Lemma flush_inner N ws h l n kids : (N <= l)%nat -> h !! l = Some n -> cowid n = o -> frozen (G ws) c h l (Node kids) -> length kids = 16%nat -> solid (Node kids) -> done_to 16 h n -> exists h', 
  (forall A (k : loc * list (SHAMapHash * list Z) -> M E A), (update_hash_deep_in l;; unshare_in l;; w ← maybe_write_node (Some writer) l; k w) h = k (l, f (Node kids)) h') /\
  rests (G ws) (G (ws ++ [Node kids])) h h' /\ within N (G ws) (Node kids) h h' /\ exists n', h' !! l = Some n' /\ cowid n' = 0.
Proof.
  intros HN Hn Hc Hf H16 Hsol Hdone. assert (exists i, body n = InnerBody i) as [i Hb] by (inversion Hf as [|? m i ? Hm _ Hb]; subst; exists i; congruence).
  assert (hashed_below h l kids (seq 0 16)) as Hbelow.
  { intros m b l' t Hin Hm Hch Ht. assert (m = n) as -> by congruence. apply elem_of_seq in Hin. destruct (Hdone b l' ltac:(lia) Hch) as (n' & Hn' & Hz).
    destruct (flush_child_slot _ _ _ _ _ _ _ _ Hf Hn Hb Hch) as (e & t' & _ & Ht' & Hfc). assert (t' = t) as -> by congruence. eapply shared_hashed; eauto. }
  destruct (rehash_ok (E := E) (G ws) c l kids h Hf H16 Hbelow) as (h1 & Hr1 & Hset & Hhd & n0 & ->). pose proof (proj1 Hset _ _ _ Hf) as Hf1. set (h1 := <[l := n0]> h) in *.
  assert (h1 !! l = Some n0) as Hn1 by (apply list_lookup_insert_eq; eapply lookup_lt_Some, Hn).
  destruct (proj2 (proj2 Hset) l n Hn) as (n1 & Hn1' & Hc1 & Hch1). assert (n1 = n0) as -> by congruence.
  assert (covered known (ws ++ [Node kids]) (Node kids)) as Hcov.
  { eapply covered_step; [reflexivity|]. intros s Hs. apply list_elem_of_lookup in Hs as [b Hb']. inversion Hf as [|? m i' ? Hm _ Hbm _ _ Hsl _]; subst. assert (m = n) as -> by congruence. assert (i' = i) as -> by congruence.
    destruct (Forall2_lookup_r _ _ _ _ _ Hsl Hb') as (x & Hx & Hxs). destruct x as [[e [l'|]]|]; cbn in Hxs.
    - assert (children_of n !! b = Some (Some l')) as Hch by (unfold children_of; now rewrite Hb, list_lookup_fmap, Hx). pose proof (lookup_lt_Some _ _ _ Hb') as Hlt. destruct (Hdone b l' ltac:(lia) Hch) as (n' & Hn' & Hz).
      destruct (flush_child_slot _ _ _ _ _ _ _ _ Hf Hn Hb Hch) as (e' & t' & _ & Ht' & Hfc). assert (t' = s) as -> by congruence. apply frozen_stands in Hfc as (m' & Hm' & _ & Hsh & _). assert (m' = n') as -> by congruence. exact (Hsh Hz).
    - destruct Hxs as (_ & _ & Hk). apply (covered_mono known [] ws); [apply list_subseteq_nil|]. eapply Hclosed, Hk.
    - subst s. intros u Hu Hus. apply elem_of_cons in Hu as [->|Hu]; [contradiction|inversion Hu]. }
  pose proof (rests_unshare ws h1 l n0 (Node kids) Hn1 Hf1 Hhd Hcov) as Hr. set (h2 := <[l := unshare n0]> h1) in *. exists h2.
  assert (h2 !! l = Some (unshare n0)) as Hn2 by (apply list_lookup_insert_eq; eapply lookup_lt_Some, Hn1). pose proof (rests_settles _ _ _ Hset) as Hr0.
  split; [|split; [eapply rests_trans; eassumption|split; [|exists (unshare n0); auto]]].
  - intros A k. run Hr1. run (unshare_ok h1 l n0 Hn1). fold h2. cbn [maybe_write_node].
    run (Hwriter (G (ws ++ [Node kids])) h2 l (unshare n0) (Node kids) Hn2 (proj1 Hr _ _ Hf1) (proj2 Hr _ _ Hf1 Hhd) Hsol). reflexivity.
  - eapply within_trans; [exact Hr0|eapply within_write; [exact HN|exact Hn|exact Hf|congruence]|eapply within_write; [exact HN|exact Hn1|exact Hf1|reflexivity]].
Qed.

(** A tree is not a part of its parts. *)
Fixpoint weight (t : stree) : nat := S (match t with Node kids => list_sum (map weight kids) | _ => 0 end).

Lemma weight_kid kids t : t ∈ kids -> (weight t < weight (Node kids))%nat.
Proof. intros Ht. cbn. apply list_elem_of_split in Ht as (l1 & l2 & ->). rewrite map_app, list_sum_app. cbn. lia. Qed.

Lemma weight_sub t : forall s, s ∈ subtrees t -> (weight s <= weight t)%nat.
Proof.
  induction t as [|ty it|kids IH] using stree_ind'; intros s Hs; [apply elem_of_cons in Hs as [->|Hs]; [lia|inversion Hs]|apply elem_of_cons in Hs as [->|Hs]; [lia|inversion Hs]|].
  apply subtrees_inv in Hs as [->|(t & Ht & Hs)]; [lia|]. rewrite Forall_forall in IH. pose proof (IH t Ht s Hs). pose proof (weight_kid kids t Ht). lia.
Qed.

Lemma not_within kids t : t ∈ kids -> Node kids ∉ subtrees t.
Proof. intros Ht Hin. apply weight_sub in Hin. pose proof (weight_kid kids t Ht). lia. Qed.

Lemma share_step N ws h l n i kids b e x l1 t : (N <= l)%nat -> h !! l = Some n -> cowid n = o -> frozen (G ws) c h l (Node kids) -> body n = InnerBody i ->
  slots i !! b = Some (Some (e, x)) -> kids !! b = Some t -> frozen (G ws) c h l1 t ->
  exists n', change (E := E) l (fun n => share_child n b l1) h = (Ok tt, <[l := n']> h) /\ rests (G ws) (G ws) h (<[l := n']> h) /\ within N (G ws) (Node kids) h (<[l := n']> h) /\
    cowid n' = o /\ children_of n' = <[b := Some l1]> (children_of n).
Proof.
  intros HN Hn Hc Hf Hb Hs Ht Hl1. inversion Hf as [|? m i0 ? Hm Hcm Hbm Hi Hh Hsl Hk]; subst. assert (m = n) as -> by congruence. assert (i0 = i) as -> by congruence.
  destruct (share_child_slots (E := E) n i Hb Hi b e x l1 Hs ltac:(lia)) as (i' & Hsc & Hi' & Hs'). set (n' := after n (hash n) i') in *.
  assert (slot_hash <$> slots i' = slot_hash <$> slots i) as Hsh.
  { rewrite Hs', list_fmap_insert. apply list_insert_id. rewrite list_lookup_fmap, Hs. reflexivity. }
  exists n'. split; [now apply (change_ok l _ h n)|]. split; [|split; [|split; [reflexivity|]]].
  - apply rests_write; [apply larger_refl|eapply lookup_lt_Some, Hn| |].
    + intros s Hfs. assert (s = Node kids) as -> by (eapply frozen_fun; eauto).
      apply frozen_stands in Hfs as (m & Hm' & Hcm' & Hshr & j & Hj & _ & Hhj & Hslj & Hchj).
      assert (m = n) as -> by congruence. assert (j = i) as -> by congruence. split; [exact Hcm'|]. split; [exact Hshr|]. exists i'. split; [reflexivity|]. split; [exact Hi'|]. split; [|split].
      * destruct Hhj as [[H1 H2]|H1]; [left|right; exact H1]. split; [exact H1|]. unfold clean in *. congruence.
      * rewrite Hs', <- (list_insert_id kids b t Ht). apply Forall2_insert; [exact Hslj|]. pose proof (Forall2_lookup_lr _ _ _ _ _ _ Hslj Hs Ht) as Hst. destruct x; cbn in Hst |- *; tauto.
      * intros b' e' l' t' Hb' Ht'. rewrite Hs' in Hb'. destruct (decide (b' = b)) as [->|Hne].
        -- rewrite list_lookup_insert_eq in Hb' by (eapply lookup_lt_Some, Hs). injection Hb' as _ <-. assert (t' = t) as -> by congruence. exact Hl1.
        -- rewrite list_lookup_insert_ne in Hb' by congruence. eauto.
    + intros s Hfs (m & Hm' & Hmh & Hd). assert (s = Node kids) as -> by (eapply frozen_fun; eauto). assert (m = n) as -> by congruence. split; [exact Hmh|]. cbn [body n' after]. rewrite Hb in Hd. unfold clean in *. congruence.
  - eapply within_write; [exact HN|exact Hn|exact Hf|auto].
  - unfold children_of. rewrite Hb. cbn [body n' after]. rewrite Hs', list_fmap_insert. reflexivity.
Qed.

| What is required |
Show, from the listing above, every line holding the word "inversion".

| Expected output |
  intros HN Hn Hc Hf H16 Hsol Hdone. assert (exists i, body n = InnerBody i) as [i Hb] by (inversion Hf as [|? m i ? Hm _ Hb]; subst; exists i; congruence).
  { eapply covered_step; [reflexivity|]. intros s Hs. apply list_elem_of_lookup in Hs as [b Hb']. inversion Hf as [|? m i' ? Hm _ Hbm _ _ Hsl _]; subst. assert (m = n) as -> by congruence. assert (i' = i) as -> by congruence.
    - subst s. intros u Hu Hus. apply elem_of_cons in Hu as [->|Hu]; [contradiction|inversion Hu]. }
  induction t as [|ty it|kids IH] using stree_ind'; intros s Hs; [apply elem_of_cons in Hs as [->|Hs]; [lia|inversion Hs]|apply elem_of_cons in Hs as [->|Hs]; [lia|inversion Hs]|].
  intros HN Hn Hc Hf Hb Hs Ht Hl1. inversion Hf as [|? m i0 ? Hm Hcm Hbm Hi Hh Hsl Hk]; subst. assert (m = n) as -> by congruence. assert (i0 = i) as -> by congruence.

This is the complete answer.